It all comes together in the end—drugs, murders, rape, overdoses, heroin and shoplifting—that’s what you learn covering cops and courts.
That isn’t my only job at the Sun, but lately cops and courts have been a large part of what I cover, and today I got to put the finishing touches on a story that weaves together a lot of that coverage to get at the bigger picture.
A few months ago I was not in the good graces of the Conway Police Department. I reported on some irregular spending right before the town meeting vote, and the story likely contributed to their not getting approval from residents for two additional officers they wanted. They were not psyched, but there was no question about the accuracy of my reporting.
Then came the Krista Dittmeyer case, where, as the local media, I was the familiar face in the crowd. We were fair yet aggressive, and as were the police, and I got to know the administration a little better.
Last was the story of the money stolen from within the police department. I handled that as carefully as I could, avoiding sounding accusatory while still pressing for the story.

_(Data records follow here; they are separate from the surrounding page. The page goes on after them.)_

Lemma hex_bytes_lines (bytes : list Z) rest :
  hex_bytes (map (fun b => printf "%02x " [int_arg b]) bytes ++ rest)
  = bytes ++ hex_bytes rest.
Proof. induction bytes as [|b bytes IH]; [done|]. cbn. by rewrite <- IH. Qed.

(** X18.  The three handlers that print a value print every byte of it,
    in order, each as the argument of one ["%02x "]: the bytes can be
    read back from the output of [read_cb] and [read_multiple_cb] after
    a success and of [notify_cb]; after a failure no byte is printed. *)
Theorem handlers_print_value (comp : read_completion) value_handle value :
  hex_bytes (read_cb comp) = (if r_success comp then r_value comp else []) /\
  hex_bytes (read_multiple_cb comp)
    = (if r_success comp then r_value comp else []) /\
  hex_bytes (notify_cb value_handle value) = value.
Proof.
  unfold read_cb, read_multiple_cb, notify_cb.
  split; [|split].
  - destruct (r_success comp); [|done]. cbn [negb].
    destruct (Z.eqb_spec (Z.of_nat (length (r_value comp))) 0) as [Hz|Hz].
    + by destruct (r_value comp).
    + change (hex_bytes (?a :: ?b :: ?l)) with (hex_bytes l).
      by rewrite hex_bytes_lines, app_nil_r.
  - destruct (r_success comp); [|done]. cbn [negb].
    change (hex_bytes (?a :: ?l)) with (hex_bytes l).
    by rewrite hex_bytes_lines, app_nil_r.
  - destruct (Z.eqb_spec (Z.of_nat (length value)) 0) as [Hz|Hz].
    + by destruct value.
    + change (hex_bytes (?a :: ?b :: ?l)) with (hex_bytes l).
      by rewrite hex_bytes_lines, app_nil_r.
Qed.

Lemma sign_counters_from n cnt :
  0 <= cnt ->
  sign_counters n (cnt mod 2 ^ 32)
  = ((fun k => (cnt + k) mod 2 ^ 32) <$> seqZ 0 (Z.of_nat n),
     (cnt + Z.of_nat n) mod 2 ^ 32).
Proof.
  revert cnt. induction n as [|n IH]; intros cnt Hcnt.
  - cbn. by rewrite Z.add_0_r.
  - cbn [sign_counters local_counter].
    rewrite Zplus_mod_idemp_l.
    rewrite (IH (cnt + 1)) by lia.
    rewrite Nat2Z.inj_succ.
    rewrite (seqZ_cons 0 (Z.succ (Z.of_nat n))) by lia.
    rewrite Z.pred_succ, fmap_cons, Z.add_0_r. f_equal.
    + f_equal. change (Z.succ 0) with (1 + 0).
      rewrite <- (fmap_add_seqZ 1 0), <- list_fmap_compose.
      apply list_fmap_ext. intros i k _. cbn. f_equal. lia.
    + f_equal. lia.
Qed.

(** X19.  The signing counters handed out by successive calls of
    [local_counter] start at 0 and count up by one modulo 2^32: the
    k-th call (from 0) stores k mod 2^32, so the first 2^32 calls store
    0, 1, 2, ... without repetition, and every call returns [true]. *)
Theorem local_counter_sequence n :
  sign_counters n 0
  = ((fun k => k mod 2 ^ 32) <$> seqZ 0 (Z.of_nat n), Z.of_nat n mod 2 ^ 32) /\
  (Z.of_nat n <= 2 ^ 32 ->
   fst (sign_counters n 0) = seqZ 0 (Z.of_nat n) /\
   NoDup (fst (sign_counters n 0))) /\
  (forall cnt, fst (fst (local_counter cnt)) = true).
Proof.
  assert (Hseq : sign_counters n 0
    = ((fun k => k mod 2 ^ 32) <$> seqZ 0 (Z.of_nat n),
       Z.of_nat n mod 2 ^ 32)).
  { change 0 with (0 mod 2 ^ 32) at 1.
    by rewrite sign_counters_from by lia. }
  split; [done|]. split; [|done].
  intros Hn. rewrite Hseq. cbn [fst].
  assert (Hid : (fun k => k mod 2 ^ 32) <$> seqZ 0 (Z.of_nat n)
                = seqZ 0 (Z.of_nat n)).
  { rewrite <- (list_fmap_id (seqZ 0 (Z.of_nat n))) at 2.
    apply list_fmap_ext. intros i k Hk.
    apply list_elem_of_lookup_2, elem_of_seqZ in Hk.
    cbn. apply Z.mod_small. lia. }
  rewrite Hid. split; [done|]. apply NoDup_seqZ.
Qed.

End Sessions.

Section Construction.

Import Joystick Connect.


Lemma ready_after_cons success att_ecode reports ready_ :
  ready_after ((success, att_ecode) :: reports) ready_
  = ready_after reports (if success then true else ready_).
Proof. unfold ready_after. cbn. by destruct success. Qed.

(** X21.  [ready_] is only ever set: after any sequence of discovery
    reports it is true exactly when it was true before or one of the
    reports was a success, so a failure reported after a success does
    not clear it.  A failed report prints one line and notifies nobody;
    a successful one prints nothing and notifies the waiters. *)
Theorem ready_flag_monotone (reports : list (bool * Z)) ready_ :
  ready_after reports ready_ = ready_ || existsb fst reports /\
  (forall att_ecode r,
     snd (ready_cb false att_ecode r) = false /\
     length (fst (fst (ready_cb false att_ecode r))) = 1%nat /\
     ready_cb true att_ecode r = ([], true, true)).
Proof.
  split; [|done].
  revert ready_. induction reports as [|[success att_ecode] reports IH];
    intros ready_.
  - cbn. by rewrite orb_false_r.
  - rewrite ready_after_cons, IH. cbn. by destruct success, ready_.
Qed.

End Construction.

(* ================================================================== *)
(** * The further statements at concrete inputs                        *)
(* ================================================================== *)

Section FurtherInstances.

Import Joystick MiniproMain LEClient Runs.


Lemma registered_callback_invoked_at_4 :
  4 < num_buttons_ Sample.pad /\
  type (Sample.button_event 4 1) = JS_EVENT_BUTTON /\
  exists j',
    set_button_callback 4 (Some tt) Sample.pad = (j', inr tt) /\
    on_event (Sample.button_event 4 1) j' = Stepped j' [(tt, true)].
Proof.
  assert (Hb : 4 < num_buttons_ Sample.pad) by (cbn; lia).
  assert (Ht : type (Sample.button_event 4 1) = JS_EVENT_BUTTON) by reflexivity.
  split; [exact Hb|]. split; [exact Ht|].
  destruct (registered_callback_invoked 4 (Some tt) Sample.pad
              (Sample.button_event 4 1) Hb Ht) as (j' & Hset & _ & Hsame & _).
  exists j'. split; [exact Hset | exact (Hsame eq_refl)].
Defined.

Lemma flagged_events_ignored_at_open :
  Forall (fun r => forall e, r = Some e ->
                             Z.land (type e) JS_EVENT_INIT <> 0)
         Cases.initial_events /\
  input_thread_func Cases.initial_events Sample.pad = Stepped Sample.pad [].
Proof.
  assert (H : Forall (fun r => forall e, r = Some e ->
                                Z.land (type e) JS_EVENT_INIT <> 0)
                     Cases.initial_events).
  { unfold Cases.initial_events.
    repeat (apply List.Forall_cons;
            [intros e Heq;
             first [discriminate Heq
                   | injection Heq as <-; vm_compute; discriminate] |]).
    apply List.Forall_nil. }
  split; [exact H|].
  exact (flagged_events_ignored Cases.initial_events Sample.pad H).
Defined.

Lemma axis_snapshot_latest_at_moves :
  Forall (fun r => forall e, r = Some e -> type e <> JS_EVENT_BUTTON)
         Cases.moves /\
  exists j',
    input_thread_func Cases.moves Sample.pad = Stepped j' [] /\
    get_axis_state 0 j' = (j', inr {| x := 300; y := -7 |}).
Proof.
  assert (H : Forall (fun r => forall e, r = Some e ->
                                type e <> JS_EVENT_BUTTON) Cases.moves).
  { unfold Cases.moves.
    repeat (apply List.Forall_cons;
            [intros e Heq;
             first [discriminate Heq | injection Heq as <-; discriminate] |]).
    apply List.Forall_nil. }
  split; [exact H|].
  destruct (axis_snapshot_latest Cases.moves Sample.pad H)
    as (j' & Hrun & _ & _ & _ & Hget).
  exists j'. split; [exact Hrun|].
  apply (Hget 0). cbn. lia.
Defined.
(** * Destiny Cards checkout: order-to-CRM synchronisation

    A shallow embedding of the Netlify functions that glue the Stripe
    checkout to the Keap CRM:

    - [Backfill]      netlify/functions/backfill-keap.js
    - [Webhook]       netlify/functions/stripe-webhook.js (the sync)
    - [StripeWebhook] netlify/functions/stripe-webhook.js (the handler)
    - [Tracking]      netlify/functions/update-tracking.js
    - [Fulfillment]   netlify/functions/check-fulfillment.js
    - [Orders], [GetOrders], [GetOrdersPending]
                      netlify/functions/get-orders.js
    - [Inventory]     netlify/functions/get-inventory.js
    - [LegacyPayment] netlify/functions/process-destiny-cards-payment.js
    - [Checkout]      netlify/functions/create-checkout-session.js

    The handlers are asynchronous JavaScript that talks to the CRM with
    [fetch].  The embedding threads a [World] through every call: the CRM
    store, the HTTP statuses the provider is about to answer with, and the
    log of requests that were sent.  An exception is a value of [Res]. *)

From Stdlib Require Import ZArith List String Ascii Bool Lia.
From Stdlib Require Import DecimalString DecimalZ.
Import ListNotations.
Local Open Scope string_scope.
Local Open Scope Z_scope.

Set Implicit Arguments.

(* ================================================================== *)
(** ** Strings and numbers as JavaScript renders them *)

(** The line feed, written '\n' in the source. *)
Definition nl : string := String (ascii_of_nat 10) EmptyString.

(** The double quote character. *)
Definition dquote : string := String (ascii_of_nat 34) EmptyString.

(** [Array.prototype.join]. *)
Definition join (sep : string) (l : list string) : string := String.concat sep l.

All that time, every day, I type up the police logs and the court news. Every day I see what they see, although instead of seeing it on the street I see it in black and white. And what I saw recently had me concerned.
Fire and medical calls are dispatched through the police dispatch in Conway, and I started seeing repeated calls for people unconscious in random places. One or two wouldn’t be a big deal, but they kept popping up, usually younger, between 18 and 50, an age you wouldn’t expect to just pass out.
Around the same time I read a story in the New York Times about a new drug called “bath salts.” The light clicked for me that these might be a new drug problem.
It turns out I was right and wrong—they weren’t bath salts, but they were the town’s drug problem, a problem most visitors never even consider. But it’s serious, and it centers around prescription medications.
And to top it all off, over the course of my covering serious cases at the court I’d noticed strange overlaps of people, overlaps that were one or two people removed, but close enough to think there must be connections between actors in several of the serious crimes in Conway.
It all tied together, but it’s hard to pull those connections into a story. I can’t just write what’s in my head—you need facts, quotes, other people to confirm things. But tomorrow’s story, somehow, is just that—what was in my head. I was able to peg it to an event, talk to people in law enforcement, health and human services and emergency medicine and pull state and national statistics together to make that comprehensive story, the one not about day-to-day events but about the big picture.
Big picture reporting is hard. It takes time, and sometimes the story is just, well, too big. Today, I think, I pulled it off. It follows a thread throughout, but it goes everywhere, and hopefully in the end it opens people’s eyes. Looking at police logs and court documents certainly has for me, and reporting is about being the eyes for everyone else.